DiScRIBinATE is an alignment-based binning algorithm developed by the Innovations Labs of Tata Consultancy Services (TCS) Ltd., India. DiScRIBinATE replaces the orthology approach of SOrt-ITEMS with a quicker 'alignment-free' approach. Incorporating this alternate strategy was observed to reduce the binning time by half without any significant loss in the accuracy and specificity of assignments. Besides, a novel reclassification strategy incorporated in DiScRIBinATE was seem to reduce the overall misclassification rate.

=== ProViDE ===

ProViDE is an alignment-based binning approach developed by the Innovation Labs of Tata Consultancy Services (TCS) Ltd. for the estimation of viral diversity in metagenomic samples. ProViDE adopts the reverse orthology based approach similar to SOrt-ITEMS for the taxonomic classification of metagenomic sequences obtained from virome datasets.
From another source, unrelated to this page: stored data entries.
(** * transport/websocket.go: the websocket transport of golang-socketio

    A shallow embedding of [src/transport/websocket.go] and the proofs of
    its specification.

    The Go file is a thin layer over two external collaborators: the
    gorilla websocket connection (deadlines, frame readers and writers,
    dialing, the upgrade handshake) and net/http ([http.Error]).  Their
    behaviour is not part of the package, so it is abstracted by the
    interface [Lower]: every operation is an arbitrary function on an
    abstract state.  The package's own code is written in a state monad
    over a [World] that holds

    - the Go heap of [WebsocketTransport] objects (the code passes
      [*WebsocketTransport] pointers around and a connection keeps one),
    - the state of the lower layers, and
    - the sequence of calls made on the lower layers so far.

    A computation that dereferences a nil pointer panics; a panic is the
    result [None]. *)

From Stdlib Require Import ZArith String Ascii List Lia.
From Stdlib Require Import Strings.Byte.
From stdpp Require Import base option gmap sets strings.

Local Open Scope Z_scope.
Local Open Scope string_scope.

(** ** Constants of the imported packages *)

(** [time.Duration] is an int64 count of nanoseconds. *)
Definition Duration := Z.
Definition Time := Z.

Definition Nanosecond : Duration := 1.
Definition Microsecond : Duration := 1000 * Nanosecond.
Definition Millisecond : Duration := 1000 * Microsecond.
Definition Second : Duration := 1000 * Millisecond.

(** [t.Add(d)] *)
Definition Time_Add (t : Time) (d : Duration) : Time := t + d.

(** gorilla/websocket: [TextMessage = 1], [BinaryMessage = 2]. *)
Definition websocket_TextMessage : Z := 1.
Definition websocket_BinaryMessage : Z := 2.

(** net/http *)
Definition http_MethodGet : string := "GET".
Definition http_StatusMethodNotAllowed : Z := 405.
Definition http_StatusServiceUnavailable : Z := 503.

(** ** Lines 12-28: constants and error values *)

Definition upgradeFailed : string := "Upgrade failed: ".

Definition WsDefaultPingInterval : Duration := 30 * Second.
Definition WsDefaultPingTimeout : Duration := 60 * Second.
Definition WsDefaultReceiveTimeout : Duration := 60 * Second.
Definition WsDefaultSendTimeout : Duration := 60 * Second.
Definition WsDefaultBufferSize : Z := 1024 * 32.

(** A Go [error] value.  The five package-level variables are created by
    [errors.New], so each is a value of its own, compared by identity;
    every other error comes out of the lower layers and is identified by
    an opaque tag together with the text its [Error()] method returns. *)
Inductive error : Type :=
| ErrorBinaryMessage
| ErrorBadBuffer
| ErrorPacketWrong
| ErrorMethodNotAllowed
| ErrorHttpUpgradeFailed
| LowerError (tag : positive) (text : string).

(** [err.Error()] *)
Definition error_Error (e : error) : string :=
  match e with
  | ErrorBinaryMessage => "Binary messages are not supported"
  | ErrorBadBuffer => "Buffer error"
  | ErrorPacketWrong => "Wrong packet type error"
  | ErrorMethodNotAllowed => "Method not allowed"
  | ErrorHttpUpgradeFailed => "Http upgrade failed"
  | LowerError _ text => text
  end.

(** Modelled from the spec: [errMethodNotAllowed], used by
    [HandleConnection], is not declared in the file.  The spec names the
    error of the wrong-method path [ErrorMethodNotAllowed]. *)
Definition errMethodNotAllowed : error := ErrorMethodNotAllowed.

(** Modelled from the spec: [errHttpUpgradeFailed], used by
    [HandleConnection], is not declared in the file.  The spec names the
    error of the failed-upgrade path [ErrorHttpUpgradeFailed]. *)
Definition errHttpUpgradeFailed : error := ErrorHttpUpgradeFailed.

(** ** Lines 35-38 and 89-97: the configuration structs *)

(** [http.Header] is a [map[string][]string]; [None] is the nil map. *)
Definition http_Header := option (gmap string (list string)).

(** [*tls.Config] is opaque here: a handle, [None] for nil. *)
Definition tls_Config := option positive.

Record WebsocketTransportParams := {
  Params_Headers : http_Header;
  Params_TLSClientConfig : tls_Config
}.

Record WebsocketTransport := {
  PingInterval : Duration;
  PingTimeout : Duration;
  ReceiveTimeout : Duration;
  SendTimeout : Duration;
  BufferSize : Z;
  Headers : http_Header;
  TLSClientConfig : tls_Config
}.

(** [tr.Headers = h] and [tr.TLSClientConfig = c] on a struct value. *)
Definition set_Headers (h : http_Header) (tr : WebsocketTransport) :=
  {| PingInterval := PingInterval tr;
     PingTimeout := PingTimeout tr;
     ReceiveTimeout := ReceiveTimeout tr;
     SendTimeout := SendTimeout tr;
     BufferSize := BufferSize tr;
     Headers := h;
     TLSClientConfig := TLSClientConfig tr |}.

Definition set_TLSClientConfig (c : tls_Config) (tr : WebsocketTransport) :=
  {| PingInterval := PingInterval tr;
     PingTimeout := PingTimeout tr;
     ReceiveTimeout := ReceiveTimeout tr;
     SendTimeout := SendTimeout tr;
     BufferSize := BufferSize tr;
     Headers := Headers tr;
     TLSClientConfig := c |}.

(** A [*WebsocketTransport]: a location of the heap.  A location that
    holds nothing stands for a pointer that cannot be dereferenced (nil);
    [nil] itself is never handed out by the allocator. *)
Definition loc := positive.
Definition nil_loc : loc := 1%positive.

(** [*http.Request]: the method is all the package looks at. *)
Record Request := {
  Method : string;
  RequestURI : string
}.

(** [websocket.Dialer] and [websocket.Upgrader], with the fields the
    package sets. *)
Record Dialer := { Dialer_TLSClientConfig : tls_Config }.
Record Upgrader := { ReadBufferSize : Z; WriteBufferSize : Z }.

(** ** The lower layers

    The operations of gorilla/websocket, io/ioutil, time and net/http the
    package calls.  Each takes the state of the lower layers and returns
    its Go results with the new state; nothing is assumed about them. *)
Class Lower := {
  LState : Type;
  Conn : Type;            (* *websocket.Conn *)
  Reader : Type;          (* io.Reader *)
  Writer : Type;          (* io.WriteCloser *)
  ResponseWriter : Type;  (* http.ResponseWriter *)
  time_Now : LState -> Time * LState;
  conn_SetReadDeadline : Conn -> Time -> LState -> option error * LState;
  conn_SetWriteDeadline : Conn -> Time -> LState -> option error * LState;
  conn_NextReader : Conn -> LState -> (Z * Reader * option error) * LState;
  ioutil_ReadAll : Reader -> LState -> (list byte * option error) * LState;
  conn_NextWriter : Conn -> Z -> LState -> (Writer * option error) * LState;
  writer_Write : Writer -> list byte -> LState -> (Z * option error) * LState;
  writer_Close : Writer -> LState -> option error * LState;
  conn_Close : Conn -> LState -> option error * LState;
  dialer_Dial :
    Dialer -> string -> http_Header -> LState -> (Conn * option error) * LState;
  upgrader_Upgrade :
    Upgrader -> ResponseWriter -> Request -> LState ->
    (Conn * option error) * LState;
  http_Error : ResponseWriter -> string -> Z -> LState -> unit * LState
}.

Declare Scope go_scope.
Delimit Scope go_scope with go.

Section Transport.
Context {L : Lower}.

(** A call on the lower layers, as recorded in the world. *)
Inductive Call : Type :=
| CallNow
| CallSetReadDeadline (c : Conn) (t : Time)
| CallSetWriteDeadline (c : Conn) (t : Time)
| CallNextReader (c : Conn)
| CallReadAll (r : Reader)
| CallNextWriter (c : Conn) (messageType : Z)
| CallWrite (w : Writer) (p : list byte)
| CallWriterClose (w : Writer)
| CallConnClose (c : Conn)
| CallDial (d : Dialer) (url : string) (h : http_Header)
| CallUpgrade (u : Upgrader) (w : ResponseWriter) (r : Request)
| CallHttpError (w : ResponseWriter) (body : string) (code : Z).

Record World := {
  transports : gmap loc WebsocketTransport;
  lower : LState;
  calls : list Call
}.

(** The monad of the package's code: state passing over [World], [None]
    for a panic. *)
Definition M (A : Type) : Type := World -> option (A * World).

Definition ret {A} (a : A) : M A := fun w => Some (a, w).

Definition bind {A B} (m : M A) (k : A -> M B) : M B :=
  fun w => match m w with
           | Some (a, w') => k a w'
           | None => None
           end.

Definition panic {A} : M A := fun _ => None.

Notation "x <- m ; k" := (bind m (fun x => k))
  (at level 20, m at level 100, k at level 200) : go_scope.
Notation "' p <- m ; k" := (bind m (fun p => k))
  (at level 20, p pattern, m at level 100, k at level 200) : go_scope.
Notation "m ;; k" := (bind m (fun _ => k))
  (at level 100, k at level 200, right associativity) : go_scope.
Local Open Scope go_scope.

(** A call [c] on the lower layers, run by [f]: the call is recorded and
    the state of the lower layers replaced. *)
Definition lower_call {X} (c : Call) (f : LState -> X * LState) : M X :=
  fun w =>
    let '(x, s) := f (lower w) in
    Some (x, {| transports := transports w;
                lower := s;
                calls := calls w ++ [c] |}).

(** Heap operations on [*WebsocketTransport]. *)

(** [&WebsocketTransport{...}]: a location not in use and not nil. *)
Definition new_transport (tr : WebsocketTransport) : M loc :=
  fun w =>
    let p := fresh ({[nil_loc]} ∪ dom (transports w)) in
    Some (p, {| transports := <[p := tr]> (transports w);
                lower := lower w;
                calls := calls w |}).

(** [*p], as in the field reads [p.PingInterval]. *)
Definition load (p : loc) : M WebsocketTransport :=
  fun w => match transports w !! p with
           | Some tr => Some (tr, w)
           | None => None
           end.

(** [p.f = v], given as the update of the struct. *)
Definition update (p : loc) (f : WebsocketTransport -> WebsocketTransport)
  : M unit :=
  fun w => match transports w !! p with
           | Some tr => Some (tt, {| transports := <[p := f tr]> (transports w);
                                    lower := lower w;
                                    calls := calls w |})
           | None => None
           end.

(** ** Lines 30-33: the connection *)

Record WebsocketConnection := {
  socket : Conn;
  transport : loc
}.

(** [[]byte(message)] and [string(data)]: a Go string is its bytes. *)
Definition bytes_of_string (message : string) : list byte :=
  list_byte_of_string message.
Definition string_of_bytes (data : list byte) : string :=
  string_of_list_byte data.

(** ** Lines 39-63: [GetMessage] *)
Definition GetMessage (wsc : WebsocketConnection)
  : M (string * option error) :=
  now <- lower_call CallNow time_Now ;
  tr <- load (transport wsc) ;
  let deadline := Time_Add now (ReceiveTimeout tr) in
  lower_call (CallSetReadDeadline (socket wsc) deadline)
             (conn_SetReadDeadline (socket wsc) deadline) ;;
  '(msgType, reader, err) <-
     lower_call (CallNextReader (socket wsc)) (conn_NextReader (socket wsc)) ;
  match err with
  | Some e => ret ("", Some e)
  | None =>
    (* support only text messages exchange *)
    if negb (msgType =? websocket_TextMessage)%Z then
      ret ("", Some ErrorBinaryMessage)
    else
      '(data, err) <- lower_call (CallReadAll reader) (ioutil_ReadAll reader) ;
      match err with
      | Some _ => ret ("", Some ErrorBadBuffer)
      | None =>
        let text := string_of_bytes data in
        (* empty messages are not allowed *)
        if (Z.of_nat (String.length text) =? 0)%Z then
          ret ("", Some ErrorPacketWrong)
        else
          ret (text, None)
      end
  end.

(** ** Lines 65-79: [WriteMessage] *)
Definition WriteMessage (wsc : WebsocketConnection) (message : string)
  : M (option error) :=
  now <- lower_call CallNow time_Now ;
  tr <- load (transport wsc) ;
  let deadline := Time_Add now (SendTimeout tr) in
  lower_call (CallSetWriteDeadline (socket wsc) deadline)
             (conn_SetWriteDeadline (socket wsc) deadline) ;;
  '(writer, err) <-
     lower_call (CallNextWriter (socket wsc) websocket_TextMessage)
                (conn_NextWriter (socket wsc) websocket_TextMessage) ;
  match err with
  | Some e => ret (Some e)
  | None =>
    '(_, err) <- lower_call (CallWrite writer (bytes_of_string message))
                            (writer_Write writer (bytes_of_string message)) ;
    match err with
    | Some e => ret (Some e)
    | None =>
      err <- lower_call (CallWriterClose writer) (writer_Close writer) ;
      match err with
      | Some e => ret (Some e)
      | None => ret None
      end
    end
  end.

(** ** Lines 81-83: [Close] *)
Definition Close (wsc : WebsocketConnection) : M unit :=
  lower_call (CallConnClose (socket wsc)) (conn_Close (socket wsc)) ;;
  ret tt.

(** ** Lines 85-87: [PingParams] *)
Definition PingParams (wsc : WebsocketConnection) : M (Duration * Duration) :=
  tr <- load (transport wsc) ;
  ret (PingInterval tr, PingTimeout tr).

(** ** Lines 99-107: [Connect] *)
Definition Connect (t : loc) (url : string)
  : M (option WebsocketConnection * option error) :=
  tr <- load t ;
  let dialer := {| Dialer_TLSClientConfig := TLSClientConfig tr |} in
  '(socket, err) <- lower_call (CallDial dialer url (Headers tr))
                               (dialer_Dial dialer url (Headers tr)) ;
  match err with
  | Some e => ret (None, Some e)
  | None => ret (Some {| socket := socket; transport := t |}, None)
  end.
It a customized set of BLAST parameter thresholds, specifically suited for viral metagenomic sequences. These thresholds capture the pattern of sequence divergence and the non-uniform taxonomic hierarchy observed within/across various taxonomic groups of the viral kingdom.

=== PCAHIER ===

PCAHIER, another binning algorithm developed by the Georgia Institute of Technology., employs n-mer oligonucleotide frequencies as the features and adopts a hierarchical classifier (PCAHIER) for binning short metagenomic fragments. The principal component analysis was used to reduce the high dimensionality of the feature space. The effectiveness of the PCAHIER was demonstrated through comparisons against a non-hierarchical classifier, and two existing binning algorithms (TETRA and Phylopythia).

=== SPHINX ===

SPHINX, another binning algorithm developed by the Innovation Labs of Tata Consultancy Services (TCS) Ltd., adopts a hybrid strategy that achieves high binning efficiency by utilizing the principles of both 'composition'- and 'alignment'-based binning algorithms. The approach was designed with the objective of analyzing metagenomic datasets as rapidly as composition-based approaches, but nevertheless with the accuracy and specificity of alignment-based algorithms. SPHINX was observed to classify metagenomic sequences as rapidly as composition-based algorithms. In addition, the binning efficiency (in terms of accuracy and specificity of assignments) of SPHINX was observed to be comparable with results obtained using alignment-based algorithms.

=== INDUS and TWARIT ===

Represent other composition-based binning algorithms developed by the Innovation Labs of Tata Consultancy Services (TCS) Ltd. These algorithms utilize a range of oligonucleotide compositional (as well as statistical) parameters to improve binning time while maintaining the accuracy and specificity of taxonomic assignments.